* About this exercise: Each line of the data should be given again exactly.

(Exercise inputs)

(** *** [Decode] *)

Lemma decode_pixel_skips (img : image_RGBA) (j : Z) (s : Steg.dec_state) :
  0 <= j < offset ->
  Steg.decode_pixel e img start end_ (j mod W) (j / W) s =
    Continue (Steg.mkDec (Steg.d_tmp s) (uint_add (Steg.d_i s) 1) (Steg.d_msg s)).
Proof.
  intros Hj. unfold Steg.decode_pixel. now rewrite skipped_before_start.
Qed.

Lemma decode_pixel_breaks (img : image_RGBA) (s : Steg.dec_state) :
  Steg.decode_pixel e img start end_ (last mod W) (last / W) s = Break s.
Proof.
  unfold Steg.decode_pixel. unfold last at 1 2.
  rewrite visited_from_start by (pose proof len_nonneg; lia).
  fold last. now rewrite end_at_last.
Qed.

(End Exercise inputs)

* Task output:
(** *** [Decode] *)

Lemma decode_pixel_skips (img : image_RGBA) (j : Z) (s : Steg.dec_state) :
  0 <= j < offset ->
  Steg.decode_pixel e img start end_ (j mod W) (j / W) s =
    Continue (Steg.mkDec (Steg.d_tmp s) (uint_add (Steg.d_i s) 1) (Steg.d_msg s)).
Proof.
  intros Hj. unfold Steg.decode_pixel. now rewrite skipped_before_start.
Qed.

Lemma decode_pixel_breaks (img : image_RGBA) (s : Steg.dec_state) :
  Steg.decode_pixel e img start end_ (last mod W) (last / W) s = Break s.
Proof.
  unfold Steg.decode_pixel. unfold last at 1 2.
  rewrite visited_from_start by (pose proof len_nonneg; lia).
  fold last. now rewrite end_at_last.
Qed.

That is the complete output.